The Case Against Women in the Military

The camaraderie and esprit de corps in a military unit or a police unit is heavily dependent on shared risk. When women are exposed to the same degree of risk of life and death, this disrupts the military-protective function, which is unquestionably masculine. In this sense, the military is different from the free market, in which shared risk is economic. In the corporate world, men have no sense of obligation to protect women. They may be quite happy to put rival women out of business.

Second, women in general are not as strong physically as men are. A soldier in the field cannot rely on a woman with the same degree of confidence that he can rely on a man.

Third, society imposes on men a protective impulse with regard to women. A soldier in the field will tend to disobey orders in order to defend a woman in the ranks, when he would not be equally ready to disobey an order to protect another male. This threatens to disrupt the chain of command. This is a reason why homosexuality in the military has been universally condemned in the West and in most non-Western armies. A combatant may abandon a buddy to his fate when the battle plan requires it, but he may not abandon a sexual partner. Homosexuality reduces the predictability of battle plans.

Fourth, women are required to obey orders on threat of court martial, just as men are. This creates opportunities for men of higher rank to misuse their rank for sexual exploitation.

Fifth, there is another factor that is rarely discussed in public: female homosexuality. The primary characteristics of success in combat are masculine. This subsidizes the careers of those women who possess masculine characteristics. It rewards certain features of female homosexuality. The creation of same-sex sexual relationships within a military chain of command leads to exploitation by rank and also leads to problems of protective impulses under combat conditions, and to hierarchical favoritism in peacetime, both of which undermine military discipline.

HIGH-TECH WARFARE

Nevertheless, women in technical fields such as meteorology, weapons development, cryptography, software development, ordinance, navigation, and so forth may be equally capable as men. Some will be superior. In an increasingly technological army, the light-switch phenomenon asserts itself: no special gender advantage for flipping a light switch on or off. This phenomenon — a product of modern technology — is the great equalizer of the sexes. Thomas Edison and George Westinghouse did more for women’s equality than Elizabeth Cady Stanton ever did.

Modern society has not yet found a way to integrate women’s technical productivity into a military chain of command. Either the military is deprived of technical skills, which can be disastrous in today’s high-tech warfare, or else the performance of battle units is compromised by the presence of women, who are perceived by men as needing greater protection and entitled to receive it. It is the life-and-death risk of participation in a military chain of command that makes the official equality of the sexes a liability organizationally.

The best solution seems to be the use of specialized civilian support units behind the lines — units that may include females. Throughout history, there have been privately organized, highly specialized, female civilian-support units — camp followers — so the presence of women close behind the lines is not a radical suggestion, strategically speaking. Only the services officially performed by women would be different. The military would have to pay competitive wages to the members of such technical support units, but that is the cost of maintaining the integrity of the chain of command.

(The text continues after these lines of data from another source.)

(** ** The dict operations *)

Lemma contains_get (k : string) (d : store) :
  Dict.contains k d = true <-> is_Some (Dict.get k d).
Proof.
  unfold Dict.contains. destruct (Dict.get k d); split; intros Hk; eauto.
  - discriminate.
  - destruct Hk; discriminate.
Qed.

Lemma contains_false (k : string) (d : store) :
  Dict.contains k d = false <-> Dict.get k d = None.
Proof.
  unfold Dict.contains. destruct (Dict.get k d); split; intros Hk; congruence.
Qed.

Lemma get_set_eq (k : string) (v : record) (d : store) :
  Dict.get k (Dict.set k v d) = Some v.
Proof.
  induction d as [|[k' v'] d IH]; simpl.
  - now rewrite String.eqb_refl.
  - destruct (String.eqb k' k) eqn:E; simpl.
    + now rewrite String.eqb_refl.
    + now rewrite E.
Qed.

Lemma get_set_ne (k k' : string) (v : record) (d : store) :
  k <> k' -> Dict.get k' (Dict.set k v d) = Dict.get k' d.
Proof.
  intros Hne. induction d as [|[k0 v0] d IH]; simpl.
  - destruct (String.eqb k k') eqn:E; [apply String.eqb_eq in E; contradiction | reflexivity].
  - destruct (String.eqb k0 k) eqn:E; simpl.
    + apply String.eqb_eq in E. subst k0.
      destruct (String.eqb k k') eqn:E'; [apply String.eqb_eq in E'; contradiction | reflexivity].
    + now rewrite IH.
Qed.

Lemma keys_set_present (k : string) (v : record) (d : store) :
  Dict.contains k d = true -> Dict.keys (Dict.set k v d) = Dict.keys d.
Proof.
  unfold Dict.contains, Dict.keys.
  induction d as [|[k0 v0] d IH]; simpl; [discriminate|].
  destruct (String.eqb k0 k) eqn:E; simpl; intros Hk.
  - apply String.eqb_eq in E. now subst.
  - f_equal. now apply IH.
Qed.

Lemma get_remove_eq (k : string) (d : store) :
  Dict.get k (Dict.remove k d) = None.
Proof.
  induction d as [|[k' v'] d IH]; simpl; [reflexivity|].
  destruct (String.eqb k' k) eqn:E; simpl; [assumption|].
  now rewrite E.
Qed.
(** The last entry for a key decides. *)
Lemma store_all_last (es fs : list (string * value)) (k : string) (v : value)
  (data : gmap string value) :
  Forall (fun e => e.1 <> k) fs ->
  store_all (es ++ (k, v) :: fs) data !! k = Some v.
Proof.
  induction fs as [|f fs IH] using rev_ind; intros H.
  - rewrite store_all_snoc_lookup. cbn. rewrite decide_True by reflexivity. reflexivity.
  - apply Forall_app in H as [Hfs Hf]. apply Forall_cons in Hf as [Hf _].
    replace (es ++ (k, v) :: fs ++ [f]) with ((es ++ (k, v) :: fs) ++ [f])
      by (rewrite <- app_assoc; reflexivity).
    rewrite store_all_snoc_lookup, decide_False by exact Hf. apply IH, Hfs.
Qed.

(** A key that no entry has keeps what it had. *)
Lemma store_all_none (es : list (string * value)) (k : string)
  (data : gmap string value) :
  Forall (fun e => e.1 <> k) es -> store_all es data !! k = data !! k.
Proof.
  induction es as [|e es IH] using rev_ind; intros H; [reflexivity|].
  apply Forall_app in H as [Hes He]. apply Forall_cons in He as [He _].
  rewrite store_all_snoc_lookup, decide_False by exact He. apply IH, Hes.
Qed.

(** What is found under a key was stored by some entry. *)
Lemma store_all_elem (es : list (string * value)) (k : string) (v : value) :
  store_all es ∅ !! k = Some v -> (k, v) ∈ es.
Proof.
  induction es as [|e es IH] using rev_ind.
  - cbn. rewrite lookup_empty. discriminate.
  - rewrite store_all_snoc_lookup. destruct (decide (e.1 = k)) as [<-|Hne].
    + intros [= <-]. apply elem_of_app. right. destruct e. cbn. apply list_elem_of_singleton.
      reflexivity.
    + intros H. apply elem_of_app. left. apply IH, H.
Qed.

End Snapshot.

(** ** [strip] twice is [strip] *)

Section Trimmed.

Lemma lstrip_idempotent (s : string) : Py.lstrip (Py.lstrip s) = Py.lstrip s.
Proof.
  induction s as [|c s IH]; [reflexivity|]. cbn [Py.lstrip].
  destruct (Py.is_space c) eqn:E; [exact IH|]. cbn [Py.lstrip]. rewrite E. reflexivity.
Qed.

Lemma rstrip_idempotent (s : string) : Py.rstrip (Py.rstrip s) = Py.rstrip s.
Proof.
  unfold Py.rstrip. rewrite rev_involutive, lstrip_idempotent. reflexivity.
Qed.

(** White space in front of a character that is none is all that [lstrip]
    takes away. *)
Lemma lstrip_before (u w : string) (c : ascii) :
  Py.is_space c = false ->
  Py.lstrip (String.app u (String c w)) = String.app (Py.lstrip u) (String c w).
Proof.
  intros Hc. induction u as [|x u IH].
  - cbn [Py.lstrip]. change (String.app "" (String c w)) with (String c w).
    cbn [Py.lstrip]. rewrite Hc. reflexivity.
  - change (String.app (String x u) (String c w)) with (String x (String.app u (String c w))).
    cbn [Py.lstrip]. destruct (Py.is_space x); [exact IH | reflexivity].
Qed.

(** [rstrip] does not uncover white space at the front. *)
Lemma lstrip_rstrip (t : string) :
  Py.lstrip t = t -> Py.lstrip (Py.rstrip t) = Py.rstrip t.
Proof.
  destruct t as [|c t]; [reflexivity|]. cbn [Py.lstrip].
  destruct (Py.is_space c) eqn:Hc.
  - intros H. exfalso.
    assert (String.length (Py.lstrip t) <= String.length t)%nat as Hlen.
    { clear. induction t as [|x t IH]; [reflexivity|]. cbn [Py.lstrip].
      destruct (Py.is_space x); cbn [String.length]; lia. }
    rewrite H in Hlen. cbn [String.length] in Hlen. lia.
  - intros _. unfold Py.rstrip. rewrite rev_cons, (lstrip_before _ "" c Hc), rev_snoc.
    cbn [Py.lstrip]. rewrite Hc. reflexivity.
Qed.

Lemma strip_idempotent (s : string) : Py.strip (Py.strip s) = Py.strip s.
Proof.
  unfold Py.strip.
  rewrite (lstrip_rstrip (Py.lstrip s) (lstrip_idempotent s)).
  apply rstrip_idempotent.
Qed.

End Trimmed.

(** ** Entries of the snapshot *)

Section SnapshotFacts.
Local Open Scope Q_scope.

(** With a response that is no error, the snapshot is what storing the
    entries of the page in document order gives. *)
Lemma company_data_store (e : env) (url : string) (i : nat) (m : machine)
  (r : response) :
  ready i m -> env_ok e -> reply e = Ok r -> raise_for_status r = Ok tt ->
  (get_company_data e url m).1 = Ok (store_all (snapshot_entries (text r)) ∅).
Proof.
  intros Hm (Hj & _) Hr Hstatus.
  destruct (make_request_outcome e url i m Hm) as (m' & Hreq & _); [lra|].
  unfold get_company_data. unfold mbind at 1, M_bind at 1.
  rewrite Hreq, Hr. run_M. rewrite Hstatus, read_tables_store. reflexivity.
Qed.

(** When a label occurs more than once on the page, the snapshot holds the
    value of its last occurrence in document order; a label that does not
    occur is not in the snapshot. *)
Theorem company_data_last_label_wins (e : env) (url : string) (i : nat)
  (m : machine) (r : response) (k : string) :
  ready i m -> env_ok e -> reply e = Ok r -> raise_for_status r = Ok tt ->
  exists data,
    (get_company_data e url m).1 = Ok data
    /\ (forall es v fs,
          snapshot_entries (text r) = es ++ (k, v) :: fs ->
          Forall (fun entry => entry.1 <> k) fs ->
          data !! k = Some v)
    /\ (Forall (fun entry => entry.1 <> k) (snapshot_entries (text r)) ->
        data !! k = None).
Proof.
  intros Hm He Hr Hstatus. eexists. split.
  - apply (company_data_store e url i m r); assumption.
  - split.
    + intros es v fs -> Hfs. apply store_all_last, Hfs.
    + intros Hnone. rewrite store_all_none by exact Hnone. apply lookup_empty.
Qed.

(** A page on which P/E stands twice, in two snapshot tables. *)
Definition twice_page : Html.soup :=
  [ {| Html.table_class := ["snapshot-table2"]; Html.table_id := None;
       Html.trs := [ {| Html.tr_class := []; Html.td := ["P/E"; "15.2"; "PEG"; "1.1"] |} ] |};
    {| Html.table_class := ["snapshot-table2"]; Html.table_id := None;
       Html.trs := [ {| Html.tr_class := []; Html.td := [" P/E "; "N/A"; "Beta"] |} ] |} ].

Lemma company_data_last_label_wins_witness :
  exists data,
    (get_company_data (served twice_page) "https://finviz.com/quote.ashx?t=AAPL"
       (boot None 1000)).1 = Ok data
    /\ data !! "P/E" = Some (VStr "N/A")
    /\ data !! "Beta" = None.
Proof.
  destruct (company_data_last_label_wins (served twice_page)
              "https://finviz.com/quote.ashx?t=AAPL" 0 (boot None 1000)
              {| status_code := 200; text := twice_page |} "P/E")
    as (data & Hdata & Hlast & _).
  { apply ready_boot. }
  { unfold env_ok. cbn. repeat split; discriminate. }
  { reflexivity. }
  { reflexivity. }
  exists data. split; [exact Hdata|]. split.
  - apply (Hlast [("P/E", _convert_value "15.2"); ("PEG", _convert_value "1.1")]
             (VStr "N/A") []); [vm_compute; reflexivity | constructor].
  - destruct (company_data_last_label_wins (served twice_page)
                "https://finviz.com/quote.ashx?t=AAPL" 0 (boot None 1000)
                {| status_code := 200; text := twice_page |} "Beta")
      as (data' & Hdata' & _ & Hnone).
    { apply ready_boot. }
    { unfold env_ok. cbn. repeat split; discriminate. }
    { reflexivity. }
    { reflexivity. }
    rewrite Hdata in Hdata'. injection Hdata' as <-.
    apply Hnone. vm_compute. repeat constructor; discriminate.
Defined.

(** What the snapshot holds: trimmed labels, with the value of a cell as
    [_convert_value] returns it. *)
Lemma company_data_converted (e : env) (url : string) (i : nat)
  (m : machine) (r : response) :
  ready i m -> env_ok e -> reply e = Ok r -> raise_for_status r = Ok tt ->
  exists data,
    (get_company_data e url m).1 = Ok data
    /\ forall k v, data !! k = Some v ->
         Py.strip k = k /\ exists cell, v = _convert_value cell.
Proof.
  intros Hm He Hr Hstatus. eexists. split.
  - apply (company_data_store e url i m r); assumption.
  - intros k v Hk. apply store_all_elem in Hk.
    unfold snapshot_entries, table_entries in Hk.
    apply list_elem_of_bind in Hk as (table & Hk & _).
    apply list_elem_of_bind in Hk as (row & Hk & _).
    apply list_elem_of_bind in Hk as ([key cell] & Hk & _).
    apply list_elem_of_singleton in Hk. injection Hk as -> ->.
    split; [apply strip_idempotent | eauto].
Qed.

Lemma convert_value_plain (s : string) : plain (_convert_value s).
Proof.
  unfold plain, is_num, is_text, _convert_value.
  destruct (Py.float_of_string _); eauto.
Qed.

In the Old Testament, Deborah served as a military commander. She officially commanded the Israelite army because her second in command, Barak, refused to go into battle without her presence (Judges 5:8). This was a disgrace to the men of Israel, as she pointed out to him (v. 9). Barak commanded the troops (vv. 10, 14). Deborah remained behind the lines. She was at the pinnacle of the chain of command, but she faced death only if Israel lost. Her presence in the chain of command did not threaten the performance of the army. The protective impulse did not threaten men’s performance on the battlefield. She was not on the battlefield. In this sense, she was more like a queen or a president or a prime minister than a general. Her authority was judicial. We should think of this arrangement as the civilian control over the military.

CONCLUSION

Women should be removed from the military chain of command, top to bottom. There is no justification economically for their presence in the ranks, since their services can be obtained through contract. There are numerous reasons against their presence militarily.

Today, where the Internet and satellite communications place information on the screens of commanders miles away from a battlefield — or continents away — there is no military justification for placing female technicians in harm’s way. If men won’t defend their country, then the country isn’t worth defending.